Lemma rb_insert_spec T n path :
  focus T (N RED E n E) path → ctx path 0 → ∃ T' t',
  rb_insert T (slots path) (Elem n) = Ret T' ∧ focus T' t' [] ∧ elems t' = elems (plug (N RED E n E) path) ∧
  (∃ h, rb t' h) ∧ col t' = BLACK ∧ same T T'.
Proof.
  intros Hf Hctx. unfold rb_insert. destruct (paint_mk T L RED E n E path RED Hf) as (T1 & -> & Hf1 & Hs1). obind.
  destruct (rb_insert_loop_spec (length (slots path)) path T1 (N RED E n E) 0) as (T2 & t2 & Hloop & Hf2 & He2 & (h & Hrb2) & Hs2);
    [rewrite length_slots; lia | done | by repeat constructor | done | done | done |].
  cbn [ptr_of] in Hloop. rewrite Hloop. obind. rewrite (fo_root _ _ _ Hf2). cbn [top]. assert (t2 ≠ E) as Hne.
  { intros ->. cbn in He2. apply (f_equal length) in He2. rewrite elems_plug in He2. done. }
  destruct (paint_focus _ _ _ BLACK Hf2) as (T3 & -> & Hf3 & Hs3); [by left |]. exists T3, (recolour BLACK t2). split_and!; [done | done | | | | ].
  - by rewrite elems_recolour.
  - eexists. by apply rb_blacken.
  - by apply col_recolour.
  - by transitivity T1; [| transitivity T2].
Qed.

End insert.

□ □ □ □

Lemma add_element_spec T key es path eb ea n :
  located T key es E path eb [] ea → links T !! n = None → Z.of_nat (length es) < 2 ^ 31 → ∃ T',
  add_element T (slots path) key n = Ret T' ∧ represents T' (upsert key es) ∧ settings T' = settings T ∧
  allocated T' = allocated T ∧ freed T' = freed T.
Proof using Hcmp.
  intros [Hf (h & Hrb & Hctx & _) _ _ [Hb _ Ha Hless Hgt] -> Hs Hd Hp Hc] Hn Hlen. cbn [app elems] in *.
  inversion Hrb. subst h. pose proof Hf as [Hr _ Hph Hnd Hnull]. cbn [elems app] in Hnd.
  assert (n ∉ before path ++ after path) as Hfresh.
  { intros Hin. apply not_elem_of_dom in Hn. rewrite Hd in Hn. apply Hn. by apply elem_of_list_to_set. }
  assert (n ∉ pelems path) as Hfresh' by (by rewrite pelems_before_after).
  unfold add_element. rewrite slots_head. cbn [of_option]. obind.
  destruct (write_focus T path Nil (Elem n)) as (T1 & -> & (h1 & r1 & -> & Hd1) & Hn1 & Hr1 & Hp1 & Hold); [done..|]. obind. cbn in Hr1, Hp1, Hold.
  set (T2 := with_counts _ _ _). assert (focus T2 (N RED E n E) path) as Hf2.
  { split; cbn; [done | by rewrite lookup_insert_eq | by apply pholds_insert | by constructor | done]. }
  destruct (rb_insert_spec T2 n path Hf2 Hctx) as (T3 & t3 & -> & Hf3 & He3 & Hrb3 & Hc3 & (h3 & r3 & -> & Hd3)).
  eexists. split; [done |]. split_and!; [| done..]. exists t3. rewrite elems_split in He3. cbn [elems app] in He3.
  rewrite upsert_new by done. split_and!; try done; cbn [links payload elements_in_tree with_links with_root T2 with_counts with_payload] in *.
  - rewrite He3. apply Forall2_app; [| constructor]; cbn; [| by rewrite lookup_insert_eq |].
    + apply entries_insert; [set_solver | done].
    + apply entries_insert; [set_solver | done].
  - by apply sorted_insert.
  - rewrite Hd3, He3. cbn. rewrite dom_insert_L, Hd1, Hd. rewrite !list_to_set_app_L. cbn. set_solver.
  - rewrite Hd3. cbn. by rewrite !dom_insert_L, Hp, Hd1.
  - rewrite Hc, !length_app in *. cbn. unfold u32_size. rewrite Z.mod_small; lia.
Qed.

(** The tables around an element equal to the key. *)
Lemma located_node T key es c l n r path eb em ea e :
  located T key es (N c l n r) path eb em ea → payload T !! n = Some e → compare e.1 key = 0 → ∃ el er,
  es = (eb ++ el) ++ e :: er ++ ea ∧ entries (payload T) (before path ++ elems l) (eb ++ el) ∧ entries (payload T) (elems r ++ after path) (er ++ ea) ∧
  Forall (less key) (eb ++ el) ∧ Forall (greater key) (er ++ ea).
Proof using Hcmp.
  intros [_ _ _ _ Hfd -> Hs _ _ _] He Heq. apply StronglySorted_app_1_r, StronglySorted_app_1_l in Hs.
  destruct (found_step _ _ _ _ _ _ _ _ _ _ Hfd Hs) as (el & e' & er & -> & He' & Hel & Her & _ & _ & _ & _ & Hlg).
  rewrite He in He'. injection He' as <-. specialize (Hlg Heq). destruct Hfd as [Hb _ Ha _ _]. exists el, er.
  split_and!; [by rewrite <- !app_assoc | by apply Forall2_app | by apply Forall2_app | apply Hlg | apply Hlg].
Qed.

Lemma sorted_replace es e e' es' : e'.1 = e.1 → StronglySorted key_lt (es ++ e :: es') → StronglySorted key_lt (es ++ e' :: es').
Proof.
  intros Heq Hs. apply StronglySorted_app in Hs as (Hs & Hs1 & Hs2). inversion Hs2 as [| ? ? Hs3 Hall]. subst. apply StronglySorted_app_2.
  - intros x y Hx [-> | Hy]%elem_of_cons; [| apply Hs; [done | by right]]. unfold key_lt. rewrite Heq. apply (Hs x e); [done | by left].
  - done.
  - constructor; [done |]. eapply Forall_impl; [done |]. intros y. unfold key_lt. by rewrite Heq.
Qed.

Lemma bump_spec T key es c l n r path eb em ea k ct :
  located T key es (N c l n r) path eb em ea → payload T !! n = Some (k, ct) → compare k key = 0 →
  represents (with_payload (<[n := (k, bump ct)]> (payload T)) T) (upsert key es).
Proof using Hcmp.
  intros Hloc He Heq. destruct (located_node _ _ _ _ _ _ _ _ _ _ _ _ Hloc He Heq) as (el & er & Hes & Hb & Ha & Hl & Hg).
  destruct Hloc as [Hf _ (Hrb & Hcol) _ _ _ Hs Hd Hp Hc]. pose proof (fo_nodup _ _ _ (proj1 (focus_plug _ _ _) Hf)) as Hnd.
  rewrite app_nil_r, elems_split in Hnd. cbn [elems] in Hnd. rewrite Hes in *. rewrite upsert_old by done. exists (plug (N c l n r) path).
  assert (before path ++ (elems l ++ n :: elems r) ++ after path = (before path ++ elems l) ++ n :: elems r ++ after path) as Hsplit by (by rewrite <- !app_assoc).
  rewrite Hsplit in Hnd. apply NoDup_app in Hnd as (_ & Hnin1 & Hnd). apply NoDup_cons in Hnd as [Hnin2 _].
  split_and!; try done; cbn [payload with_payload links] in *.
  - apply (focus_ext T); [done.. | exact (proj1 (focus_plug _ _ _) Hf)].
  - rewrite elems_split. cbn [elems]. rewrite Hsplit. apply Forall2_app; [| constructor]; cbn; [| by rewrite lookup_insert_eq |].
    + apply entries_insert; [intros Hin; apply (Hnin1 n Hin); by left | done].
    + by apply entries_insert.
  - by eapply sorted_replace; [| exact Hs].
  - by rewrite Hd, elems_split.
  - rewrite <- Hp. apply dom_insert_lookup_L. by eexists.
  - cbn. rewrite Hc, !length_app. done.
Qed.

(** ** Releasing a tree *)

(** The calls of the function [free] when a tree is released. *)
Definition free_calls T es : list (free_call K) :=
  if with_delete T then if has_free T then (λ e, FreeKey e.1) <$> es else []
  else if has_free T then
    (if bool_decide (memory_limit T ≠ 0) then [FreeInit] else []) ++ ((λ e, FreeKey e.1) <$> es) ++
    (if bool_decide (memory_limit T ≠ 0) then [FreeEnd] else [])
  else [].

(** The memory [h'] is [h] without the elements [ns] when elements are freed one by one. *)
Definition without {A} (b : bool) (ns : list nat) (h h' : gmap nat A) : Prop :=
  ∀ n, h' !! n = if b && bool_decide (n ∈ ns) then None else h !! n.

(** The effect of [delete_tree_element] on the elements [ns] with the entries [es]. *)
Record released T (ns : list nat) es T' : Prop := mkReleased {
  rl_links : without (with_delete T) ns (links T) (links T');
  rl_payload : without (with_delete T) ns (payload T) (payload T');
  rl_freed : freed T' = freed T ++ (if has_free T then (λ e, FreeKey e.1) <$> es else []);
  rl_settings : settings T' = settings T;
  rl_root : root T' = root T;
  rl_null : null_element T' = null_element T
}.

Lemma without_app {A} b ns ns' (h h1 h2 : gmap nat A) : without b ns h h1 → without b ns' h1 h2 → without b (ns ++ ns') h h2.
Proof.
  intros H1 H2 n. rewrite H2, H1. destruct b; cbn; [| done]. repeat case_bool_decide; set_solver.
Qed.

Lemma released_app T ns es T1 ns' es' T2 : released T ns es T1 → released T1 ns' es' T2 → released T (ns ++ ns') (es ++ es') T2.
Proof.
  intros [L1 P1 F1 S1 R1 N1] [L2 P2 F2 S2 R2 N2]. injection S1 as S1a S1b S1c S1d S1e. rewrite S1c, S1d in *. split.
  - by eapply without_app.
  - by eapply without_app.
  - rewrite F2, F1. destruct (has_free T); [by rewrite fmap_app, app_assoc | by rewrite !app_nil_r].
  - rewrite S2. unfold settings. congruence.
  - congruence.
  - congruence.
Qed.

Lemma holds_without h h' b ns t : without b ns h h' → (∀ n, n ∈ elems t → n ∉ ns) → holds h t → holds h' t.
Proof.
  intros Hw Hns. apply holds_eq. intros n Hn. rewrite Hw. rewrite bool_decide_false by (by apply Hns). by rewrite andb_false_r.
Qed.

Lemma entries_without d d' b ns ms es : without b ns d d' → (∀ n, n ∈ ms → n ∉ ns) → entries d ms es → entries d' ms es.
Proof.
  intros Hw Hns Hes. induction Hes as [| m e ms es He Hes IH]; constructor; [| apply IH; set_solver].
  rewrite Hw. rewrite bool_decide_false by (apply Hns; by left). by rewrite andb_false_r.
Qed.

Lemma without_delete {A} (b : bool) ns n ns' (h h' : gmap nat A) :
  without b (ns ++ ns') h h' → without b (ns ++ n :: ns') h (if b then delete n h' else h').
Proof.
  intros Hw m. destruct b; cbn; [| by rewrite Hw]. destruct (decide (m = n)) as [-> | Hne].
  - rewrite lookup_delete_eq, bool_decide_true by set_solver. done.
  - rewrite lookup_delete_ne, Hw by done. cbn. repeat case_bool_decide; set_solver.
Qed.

□ □ □ □

_Problem to solve_
Within the material above, the line with "Lemma rb_insert_spec T" opens the range and the line with "intros Hf Hctx." closes it; reproduce that range word for word.

_Exercise answer_
Lemma rb_insert_spec T n path :
  focus T (N RED E n E) path → ctx path 0 → ∃ T' t',
  rb_insert T (slots path) (Elem n) = Ret T' ∧ focus T' t' [] ∧ elems t' = elems (plug (N RED E n E) path) ∧
  (∃ h, rb t' h) ∧ col t' = BLACK ∧ same T T'.
Proof.
  intros Hf Hctx. unfold rb_insert. destruct (paint_mk T L RED E n E path RED Hf) as (T1 & -> & Hf1 & Hs1). obind.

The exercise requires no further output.